The last creation ended on a long count of 13.0.0.0.0. Another 13.0.0.0.0 will occur on December 21, 2012, and it has been discussed in many New Age articles and books that this will be the end of this creation or something else entirely. However, the Maya abbreviated their long counts to just the last five vigesimal places. There were an infinite number of larger units that were usually not shown. When the larger units were shown (notably on a monument from Coba), the end of the last creation is expressed as 13.13.13.13.13.13.13.13.13.13.13.13.13.13.13.13.13.13.13.13.0.0.0.0, where the units are obviously supposed to be 13s in all larger places. In this age we are only approaching 0.0.0.0.0.0.0.0.0.0.0.0.0.0.0.0.0.0.0.0.13.0.0.0.0, and the larger places are nowhere near the 13s that would match the end of the last creation. (Schele and Friedel 1990: 430)

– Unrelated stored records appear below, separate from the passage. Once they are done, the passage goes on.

Lemma casecmp_upto_case_variants n s t :
  only_case_differs s t = true -> casecmp_upto n s t = 0.
Proof.
  revert s t. induction n as [|n IH]; intros [|c s] [|d t]; simpl; try done.
  intros [Hl Hr]%andb_true_iff. rewrite (same_letter_fold c d Hl).
  rewrite Z.eqb_refl. simpl.
  destruct (tolower (code d) =? 0); simpl; [lia | by apply IH].
Qed.

(** The sign of the first difference is the lexicographic order. *)
Lemma head_order f l fs ls :
  f <> l -> (f - l ?= 0) = lex_compare (f :: fs) (l :: ls).
Proof.
  intros Hne. simpl. destruct (Z.compare_spec f l) as [?|?|?]; [lia| |].
  - by apply Z.compare_lt_iff; lia.
  - by apply Z.compare_gt_iff; lia.
Qed.

Lemma casecmp_upto_lexicographic n s t :
  (casecmp_upto n s t ?= 0)
  = lex_compare (take n (folded s)) (take n (folded t)).
Proof.
  revert s t. induction n as [|n IH]; intros s t.
  { by rewrite !take_0. }
  destruct s as [|c s], t as [|d t]; simpl.
  - done.
  - pose proof (code_range d) as Hd.
    pose proof (tolower_zero (code d)) as Hz.
    pose proof (tolower_nonneg (code d)) as Hn.
    destruct (Z.eqb_spec (code d) 0) as [E|E].
    + rewrite E. done.
    + change (tolower 0) with 0. simpl. apply Z.compare_lt_iff. lia.
  - pose proof (code_range c) as Hc.
    pose proof (tolower_zero (code c)) as Hz.
    pose proof (tolower_nonneg (code c)) as Hn.
    destruct (Z.eqb_spec (code c) 0) as [E|E].
    + rewrite E. done.
    + change (tolower 0) with 0. simpl. apply Z.compare_gt_iff. lia.
  - pose proof (code_range c) as Hc. pose proof (code_range d) as Hd.
    pose proof (tolower_zero (code c)) as Hzc.
    pose proof (tolower_zero (code d)) as Hzd.
    pose proof (tolower_nonneg (code c)) as Hnc.
    pose proof (tolower_nonneg (code d)) as Hnd.
    destruct (Z.eqb_spec (tolower (code c)) (tolower (code d))) as [E|E]; simpl.
    + destruct (Z.eqb_spec (tolower (code c)) 0) as [Z0|Z0]; simpl.
      * destruct (Z.eqb_spec (code c) 0); [|lia].
        destruct (Z.eqb_spec (code d) 0); [|lia].
        rewrite E, Z.sub_diag. done.
      * destruct (Z.eqb_spec (code c) 0); [lia|].
        destruct (Z.eqb_spec (code d) 0); [lia|].
        simpl. rewrite E, Z.compare_refl. apply IH.
    + destruct (Z.eqb_spec (code c) 0) as [C0|C0];
        destruct (Z.eqb_spec (code d) 0) as [D0|D0].
      * lia.
      * simpl. apply Z.compare_lt_iff. lia.
      * simpl. apply Z.compare_gt_iff. lia.
      * simpl take. by apply head_order.
Qed.

Lemma folded_length s : (length (folded s) <= String.length s)%nat.
Proof.
  induction s as [|c s IH]; simpl; [lia|].
  destruct (code c =? 0); simpl; lia.
Qed.

(** A count that covers the first string makes the bounded comparison the
    whole-string one. *)
Lemma casecmp_upto_covering n s t :
  (String.length s < n)%nat -> casecmp_upto n s t = strcasecmp s t.
Proof.
  revert s t. induction n as [|n IH]; intros s t Hn; [lia|].
  destruct s as [|c s], t as [|d t]; simpl; try done.
  destruct (_ && _); [|done]. apply IH. simpl in Hn. lia.
Qed.

Lemma strcasecmp_lexicographic s t :
  (strcasecmp s t ?= 0) = lex_compare (folded s) (folded t).
Proof.
  pose proof (folded_length s) as Hs. pose proof (folded_length t) as Ht.
  rewrite <- (casecmp_upto_covering
                (S (Nat.max (String.length s) (String.length t)))) by lia.
  rewrite casecmp_upto_lexicographic.
  by rewrite !take_ge by lia.
Qed.

(** Only the first [n] characters count. *)
Lemma casecmp_upto_prefix n s s' t t' :
  agree_upto n s s' = true -> agree_upto n t t' = true ->
  casecmp_upto n s t = casecmp_upto n s' t'.
Proof.
  revert s s' t t'. induction n as [|n IH]; [done|].
  intros [|c s] [|c' s'] [|d t] [|d' t']; simpl; try done.
  - intros _ [Hd _]%andb_true_iff. by rewrite (same_letter_fold d d' Hd).
  - intros [Hc _]%andb_true_iff _. by rewrite (same_letter_fold c c' Hc).
  - intros [Hc Hs]%andb_true_iff [Hd Ht]%andb_true_iff.
    rewrite (same_letter_fold c c' Hc), (same_letter_fold d d' Hd).
    destruct (_ && _); [by apply IH | done].
Qed.

(** On either platform the library symbol behind each conventional name is
    the modelled primitive. *)
Lemma native_whole {world} p :
  direct (world := world) (platform_libc p) (native p "strcasecmp")
  = whole_string_primitive.
Proof. by destruct p. Qed.

Lemma native_bounded {world} p :
  direct (world := world) (platform_libc p) (native p "strncasecmp")
  = bounded_primitive.
Proof. by destruct p. Qed.

Lemma call_whole {world} sys env env' a b (w : world) :
  sys_frame sys -> fresh_unit env ->
  process sys strings_h env = Ok env' ->
  call (platform_libc (target env)) env' "strcasecmp" [VStr a; VStr b] w
  = Some (strcasecmp a b, w).
Proof.
  intros Hs Hf Hp.
  rewrite (Alias.call_is_native _ sys env env') by auto.
  by rewrite native_whole.
Qed.

Lemma call_bounded {world} sys env env' a b n (w : world) :
  sys_frame sys -> fresh_unit env ->
  process sys strings_h env = Ok env' ->
  call (platform_libc (target env)) env' "strncasecmp"
    [VStr a; VStr b; VSize n] w
  = Some (strncasecmp a b n, w).
Proof.
  intros Hs Hf Hp.
  rewrite (Alias.call_is_native _ sys env env') by auto.
  by rewrite native_bounded.
Qed.

(** C1. In a unit where the shim does its work, on a Windows-family target
    and elsewhere, two strings that differ only in letter case compare equal
    through strcasecmp, and through strncasecmp for every count. *)
Theorem case_variants_compare_equal {world} sys env env' a b (w : world) :
  sys_frame sys -> fresh_unit env ->
  process sys strings_h env = Ok env' ->
  only_case_differs a b = true ->
  call (platform_libc (target env)) env' "strcasecmp" [VStr a; VStr b] w
  = Some (0, w) /\
  forall n,
    call (platform_libc (target env)) env' "strncasecmp"
      [VStr a; VStr b; VSize n] w
    = Some (0, w).
Proof.
  intros Hs Hf Hp Hab. split.
  - rewrite (call_whole sys env env') by done.
    by rewrite strcasecmp_case_variants.
  - intros n. rewrite (call_bounded sys env env') by done.
    unfold strncasecmp. by rewrite casecmp_upto_case_variants.
Qed.

Lemma case_variants_compare_equal_witness :
  sys_frame Demo.sys_guards /\ fresh_unit Demo.windows_unit /\
  process Demo.sys_guards strings_h Demo.windows_unit
  = Ok (Demo.after Demo.windows_unit) /\
  only_case_differs "Content-Type" "content-TYPE" = true /\
  call (platform_libc (target Demo.windows_unit)) (Demo.after Demo.windows_unit)
    "strcasecmp" [VStr "Content-Type"; VStr "content-TYPE"] tt
  = Some (0, tt) /\
  forall n,
    call (platform_libc (target Demo.windows_unit))
      (Demo.after Demo.windows_unit)
      "strncasecmp" [VStr "Content-Type"; VStr "content-TYPE"; VSize n] tt
    = Some (0, tt).
Proof.
  split; [apply Alias.sys_guards_frame|].
  split; [apply Alias.windows_unit_fresh|].
  split; [reflexivity|].
  split; [reflexivity|].
  apply (case_variants_compare_equal Demo.sys_guards Demo.windows_unit
           (Demo.after Demo.windows_unit) "Content-Type" "content-TYPE" tt).
  - apply Alias.sys_guards_frame.
  - apply Alias.windows_unit_fresh.
  - reflexivity.
  - reflexivity.
Defined.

This is confirmed by a date from Palenque, which projects forward in time to 1.0.0.0.0.0, which will occur on 13 October, 4772. The Classic Period Maya obviously did not believe that the end of this age would occur in 2012. According to the Maya, there will be a baktun ending in 2012, a significant event being the end of a 13th 400 year period, but not the end of the world.

Venus cycle

Another important calendar for the Maya was the Venus cycle. The Maya were excellent astronomers, and could calculate the Venus cycle extremely accurately. There are six pages in the Dresden Codex (one of the Maya codices) devoted to the accurate calculation of the location of Venus. The Maya were able to achieve such accuracy by careful observation over many years. The Venus cycle was especially important because the Maya believed it was associated with war and used it to divine good times for coronations and war. Maya rulers planned for wars to begin when Venus rose. The Maya also possibly tracked other planets’ movements, including those of Mars, Mercury, and Jupiter.